Dave Southwood – Black & Decker, 2003 |
The photographer Dave Southwood has explored the characters that filter through such a trade in his artist editioned book titled simply ‘Milnerton Market’. Launched at the AVA in November 2010 with a photographic series of works contained in the book Southwood has explored the aesthetic relation of people to objects.
As Ivan Vladislavić describes in his text:
Wittingly or not, in setting out their stalls the sellers create small tableaux of domestic life. These scenes evoke the absent worlds from which the objects have been banished. They are as moving as photographs of forced removals or evictions, where household effects standing out in a field or on a street corner, stripped of their privacy and exposed to the elements, call to mind the walls and roof of a lost home.
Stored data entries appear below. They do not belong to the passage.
(* ===== verification/RelayAuth.v ===== *)
(** Relay sessions and requests: how the router mints their tokens,
    [src/cli/server/runtimeRelay/relayRequestMinter.js], and how the relay in an
    agent's container verifies them, [src/Agent/lib/relayRequestAuth.mjs].

   The router's side of relay tokens: [RelayRequestMinter] of
    [src/cli/server/runtimeRelay/relayRequestMinter.js]. *)

From stdpp Require Import prelude.
From Stdlib Require Import NArith.
From S2P Require Import Prelude.
From S2P Require Import JsString.
From S2P Require Import JsNumber.
From S2P Require Import JsMap.
From S2P Require Import JsValue.
From S2P Require Import JsUri.
From S2P Require Import JsBytes.
From S2P Require Import JsDouble.
From S2P Require Import RequestHash.
From S2P Require Import RelayToken.

Local Open Scope js_scope.

Inductive minter_error : Type :=
  | TextRequired (label : jstr)
  | AgentSecretRequired
  | InvalidBodyMode (mode : jstr)
  | MinterHash (e : hash_error).

#[export] Instance minter_error_eq_dec : EqDecision minter_error.
Proof. solve_decision. Defined.

Definition minter_text {A} (r : result hash_error A) : result minter_error A :=
  match r with
  | Ok a => Ok a
  | Err e => Err (MinterHash e)
  end.

(** [signHmacJwt] of the agent library: the compact JWS of a payload. *)
Class JwtSigner := sign_hmac_jwt : js -> bytes -> jstr.

Definition RELAY_TOKEN_TTL_SECONDS : Z := 30.

(** A secret as the router holds it: a [Buffer], or any other value. *)
Inductive secret_value : Type :=
  | SecretBytes (b : bytes)
  | SecretText (v : js).

Definition requireText (value : js) (label : jstr) : result minter_error jstr :=
  s ← minter_text (falsy_text value);
  if truthy (trim s) then Ok (trim s) else Err (TextRequired label).

(** [/^[0-9a-f]{64}$/i] *)
Definition is_hex_key (s : jstr) : bool :=
  (length s =? 64) && forallb (fun c => bool_decide (is_Some (hex_value c))) s.

(** [Buffer.from(hex, 'hex')] for pairs of digits. *)
Fixpoint hex_bytes (s : jstr) : bytes :=
  match s with
  | a :: b :: r =>
      match hex_value a, hex_value b with
      | Some x, Some y => (x * 16 + y)%N :: hex_bytes r
      | _, _ => []
      end
  | _ => []
  end.

Definition normalizeSecret (value : secret_value) : result minter_error bytes :=
  match value with
  | SecretBytes b =>
      if 32 <=? length b then Ok b
      else
        (* [String(buffer || '').trim()] *)
        let hex := trim (utf8_text b) in
        if is_hex_key hex then Ok (hex_bytes hex) else Err AgentSecretRequired
  | SecretText v =>
      s ← minter_text (falsy_text v);
      if is_hex_key (trim s) then Ok (hex_bytes (trim s)) else Err AgentSecretRequired
  end.

(** [Math.max(5, Math.min(Number(ttlSeconds) || 30, 30))] *)
Definition minter_ttl (ttlSeconds : js) : result minter_error real :=
  let top := Int (Fin RELAY_TOKEN_TTL_SECONDS) in
  n ← minter_text
    match number_of (match ttlSeconds with Undefined => Num (Fin RELAY_TOKEN_TTL_SECONDS) | _ => ttlSeconds end) with
    | Ok n => Ok n
    | Err e => Err (Language e)
    end;
  let n := match n with Int NaN | Int (Fin 0) => top | _ => n end in
  let n := if real_lt top n then top else n in
  Ok (if real_lt n (Int (Fin 5)) then Int (Fin 5) else n).

(** A number as a datum. *)
Definition js_of_real (r : real) : js :=
  match r with
  | Int n => Num n
  | Dbl x => Frac (double_text x)
  end.

(** What the callers pass, [undefined] where a field is missing. *)
Record session_input : Type := SessionInput {
  si_identity : relay_identity;
  si_deniedPorts : js
}.

Record request_input : Type := RequestInput {
  qi_identity : relay_identity;
  qi_surface : relay_surface
}.

Section Minting.
Context `{Sha256Url} `{JwtSigner}.

(** The secret a token is signed with: the one of the channel, or the agent's. *)
Definition sign_token (agentSecret : secret_value) (signingSecret : option secret_value) (payload : js) :
    result minter_error jstr :=
  secret ← normalizeSecret (default agentSecret signingSecret);
  Ok (sign_hmac_jwt payload secret).

(** The required texts of an identity, the session apart. *)
Definition required_identity (i : relay_identity) : result minter_error (jstr * (jstr * (jstr * (jstr * jstr)))) :=
  targetAgentId ← requireText (ri_targetAgentId i) "targetAgentId";
  effectiveInstanceId ← requireText (ri_effectiveInstanceId i) "effectiveInstanceId";
  enableGeneration ← requireText (ri_enableGeneration i) "enableGeneration";
  containerId ← requireText (ri_containerId i) "containerId";
  generationDigest ← requireText (ri_generationDigest i) "generationDigest";
  Ok (targetAgentId, (effectiveInstanceId, (enableGeneration, (containerId, generationDigest)))).

(** The payload of a session token; [now] is in milliseconds, [sessionNonce] and
    [jti] are random identifiers. *)
Definition session_payload (input : session_input) (ttl : real) (now : Z) (sessionNonce jti : jstr) :
    result minter_error js :=
  '(target, (instance, (generation, (container, digest)))) ← required_identity (si_identity input);
  session ← requireText (js_or (ri_relaySessionId (si_identity input)) (Str sessionNonce)) "relaySessionId";
  ports ← minter_text (normalizeCanonicalPortSet (js_or (si_deniedPorts input) (Arr [])));
  denySetDigest ← minter_text (computeRelayDenySetDigest (port_values ports));
  rch ← minter_text (computeRchRelaySession
    (RelayIdentity (Str target) (Str instance) (Str generation) (Str container) (Str digest) (Str session))
    (port_values ports) (Str denySetDigest));
  let iat := Int (Fin (now / 1000)) in
  Ok (Obj [("typ", Str "relay-session"); ("iss", Str "ploinky-router"); ("aud", Str target); ("sub", Str target);
    ("effectiveInstanceId", Str instance); ("enableGeneration", Str generation); ("containerId", Str container);
    ("generationDigest", Str digest); ("relaySessionId", Str session); ("deniedPorts", port_values ports);
    ("denySetDigest", Str denySetDigest); ("rch", Str rch); ("iat", js_of_real iat);
    ("exp", js_of_real (real_add iat ttl)); ("jti", Str jti)]).

Definition mintSession (agentSecret : secret_value) (signingSecret : option secret_value) (ttl : real)
    (input : session_input) (now : Z) (sessionNonce jti : jstr) : result minter_error (jstr * js) :=
  payload ← session_payload input ttl now sessionNonce jti;
  token ← sign_token agentSecret signingSecret payload;
  Ok (token, payload).

Definition request_payload (input : request_input) (ttl : real) (now : Z) (jti : jstr) : result minter_error js :=
  let s := qi_surface input in
  '(target, (instance, (generation, (container, digest)))) ← required_identity (qi_identity input);
  session ← requireText (ri_relaySessionId (qi_identity input)) "relaySessionId";
  denySetDigest ← requireText (rs_denySetDigest s) "denySetDigest";
  method ← requireText (rs_method s) "method";
  path ← requireText (rs_path s) "path";
  bodyMode ← requireText (rs_bodyMode s) "bodyMode";
  if negb (one_of bodyMode ["buffered"; "stream"; "none"]) then Err (InvalidBodyMode bodyMode)
  else
    let query := js_or (rs_query s) (Str []) in
    let bodyHash := js_or (rs_bodyHash s) (Str []) in
    rch ← minter_text (computeRchRelayRequest
      (RelayIdentity (Str target) (Str instance) (Str generation) (Str container) (Str digest) (Str session))
      (RelaySurface (Str denySetDigest) (Str (to_upper method)) (rs_port s) (Str path) query (Str bodyMode) bodyHash));
    let iat := Int (Fin (now / 1000)) in
    port ← minter_text (match to_string (rs_port s) with Ok t => Ok t | Err e => Err (Language e) end);
    query ← minter_text (falsy_text query);
    bodyHash ← minter_text (falsy_text bodyHash);
    Ok (Obj [("typ", Str "relay-request"); ("iss", Str "ploinky-router"); ("aud", Str target); ("sub", Str target);
      ("effectiveInstanceId", Str instance); ("enableGeneration", Str generation); ("containerId", Str container);
      ("generationDigest", Str digest); ("relaySessionId", Str session); ("denySetDigest", Str denySetDigest);
      ("method", Str (to_upper method)); ("port", Str port); ("path", Str path); ("query", Str query);
      ("bodyMode", Str bodyMode); ("bodyHash", Str bodyHash); ("rch", Str rch); ("iat", js_of_real iat);
      ("exp", js_of_real (real_add iat ttl)); ("jti", Str jti)]).

Definition mintRequest (agentSecret : secret_value) (signingSecret : option secret_value) (ttl : real)
    (input : request_input) (now : Z) (jti : jstr) : result minter_error (jstr * js) :=
  payload ← request_payload input ttl now jti;
  token ← sign_token agentSecret signingSecret payload;
  Ok (token, payload).
End Minting.

(** What a verification throws. *)
Inductive relay_error : Type :=
  | InToken (e : token_error)
  | InHash (e : hash_error)
  | TokenType
  | TokenIssuer
  | Mismatch (label : jstr).

#[export] Instance relay_error_eq_dec : EqDecision relay_error.
Proof. solve_decision. Defined.

Definition hashed {A} (r : result hash_error A) : result relay_error A :=
  match r with
  | Ok a => Ok a
  | Err e => Err (InHash e)
  end.

(** ** Verification *)

Definition requireEqual (actual expected : js) (label : jstr) : result relay_error unit :=
  match expected with
  | Undefined => Ok tt
  | _ =>
      a ← hashed (nullish_text actual);
      b ← hashed (nullish_text expected);
      if jeqb a b then Ok tt else Err (Mismatch label)
  end.

(** What a session token is verified against, [undefined] where nothing is
    expected. *)
Record expected_session : Type := ExpectedSession {
  es_options : verify_options;
  es_effectiveInstanceId : js;
  es_enableGeneration : js;
  es_containerId : js;
  es_generationDigest : js;
  es_relaySessionId : js;
  es_deniedPorts : js
}.

(** The fields of a request token that are compared, in this order. *)
Definition REQUEST_FIELDS : list jstr :=
  ["effectiveInstanceId"; "enableGeneration"; "containerId"; "generationDigest"; "relaySessionId";
   "denySetDigest"; "method"; "port"; "path"; "query"; "bodyMode"; "bodyHash"].

(** [expected[field]] for those fields. *)
Record expected_request : Type := ExpectedRequest {
  er_options : verify_options;
  er_fields : jmap jstr js
}.

(** The identity a payload names. *)
Definition payload_identity (payload : js) : relay_identity :=
  RelayIdentity (prop "aud" payload) (prop "effectiveInstanceId" payload) (prop "enableGeneration" payload)
    (prop "containerId" payload) (prop "generationDigest" payload) (prop "relaySessionId" payload).

Definition payload_surface (payload : js) : relay_surface :=
  RelaySurface (prop "denySetDigest" payload) (prop "method" payload) (prop "port" payload) (prop "path" payload)
    (match prop "query" payload with Undefined => Str [] | q => q end)
    (prop "bodyMode" payload)
    (match prop "bodyHash" payload with Undefined => Str [] | h => h end).

Section Verification.
Context `{TokenHost} `{Sha256Url}.

Notation verifyM := (stateM (option relay_cache) relay_error).

Definition verifyBase (token : js) (options : verify_options) (r : readings) : verifyM js := fun cache =>
  match verifyRelayJws token options r cache with
  | (Ok (_, payload), cache) => (Ok (js_or payload (Obj [])), cache)
  | (Err e, cache) => (Err (InToken e), cache)
  end.

Definition check_issued (payload : js) (typ : jstr) : result relay_error unit :=
  if negb (is_str (prop "typ" payload) typ) then Err TokenType
  else if negb (is_str (prop "iss" payload) "ploinky-router") then Err TokenIssuer
  else Ok tt.

Definition check_session (payload : js) (expected : expected_session) : result relay_error (list Z * jstr) :=
  _ ← check_issued payload "relay-session";
  _ ← requireEqual (prop "sub" payload) (Str (vo_expectedAudience (es_options expected))) "subject";
  _ ← requireEqual (prop "effectiveInstanceId" payload) (es_effectiveInstanceId expected) "effective instance";
  _ ← requireEqual (prop "enableGeneration" payload) (es_enableGeneration expected) "enable generation";
  _ ← requireEqual (prop "containerId" payload) (es_containerId expected) "container identity";
  _ ← requireEqual (prop "generationDigest" payload) (es_generationDigest expected) "generation";
  _ ← requireEqual (prop "relaySessionId" payload) (es_relaySessionId expected) "relay session";
  deniedPorts ← hashed (normalizeCanonicalPortSet (js_or (prop "deniedPorts" payload) (Arr [])));
  denySetDigest ← hashed (computeRelayDenySetDigest (port_values deniedPorts));
  _ ← requireEqual (prop "denySetDigest" payload) (Str denySetDigest) "deny set digest";
  _ ← match es_deniedPorts expected with
      | Undefined => Ok tt
      | ports =>
          ports ← hashed (normalizeCanonicalPortSet ports);
          if bool_decide (deniedPorts = ports) then Ok tt else Err (Mismatch "deny set")
      end;
  rch ← hashed (computeRchRelaySession (payload_identity payload) (port_values deniedPorts) (Str denySetDigest));
  _ ← requireEqual (prop "rch" payload) (Str rch) "request hash";
  Ok (deniedPorts, denySetDigest).

(** The payload, the denied ports and their digest. *)
Definition verifyRelaySessionToken (token : js) (expected : expected_session) (r : readings) :
    verifyM (js * (list Z * jstr)) :=
  payload ← verifyBase token (es_options expected) r;
  denied ← lift (check_session payload expected);
  mret (payload, denied).

Fixpoint check_fields (payload : js) (expected : jmap jstr js) (fields : list jstr) : result relay_error unit :=
  match fields with
  | [] => Ok tt
  | field :: fields =>
      _ ← requireEqual (prop field payload) (default Undefined (map_get field expected)) field;
      check_fields payload expected fields
  end.

Definition check_request (payload : js) (expected : expected_request) : result relay_error unit :=
  _ ← check_issued payload "relay-request";
  _ ← requireEqual (prop "sub" payload) (Str (vo_expectedAudience (er_options expected))) "subject";
  _ ← check_fields payload (er_fields expected) REQUEST_FIELDS;
  rch ← hashed (computeRchRelayRequest (payload_identity payload) (payload_surface payload));
  requireEqual (prop "rch" payload) (Str rch) "request hash".

Definition verifyRelayRequestToken (token : js) (expected : expected_request) (r : readings) : verifyM js :=
  payload ← verifyBase token (er_options expected) r;
  _ ← lift (check_request payload expected);
  mret payload.
End Verification.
If supermarkets are orderly suburbs of commodities within the gated communities of the malls, then flea markets are informal settlements on the margins of exchange.
What this paper intends to discuss is the indexical relation of photography to the typology of people that Southwood explores. The banal and the quotidian, rendered in the visible in the photographs of objects and stalls, serve as intricate traces of the extended lives of their sellers.
In this sphere of lasped commodification nestled in the margins of exchange, emerges portraits that celebrate the everyday, the dirty and the synthetic, whilst at the same revealing the raw humanity that finds its definition in such objects.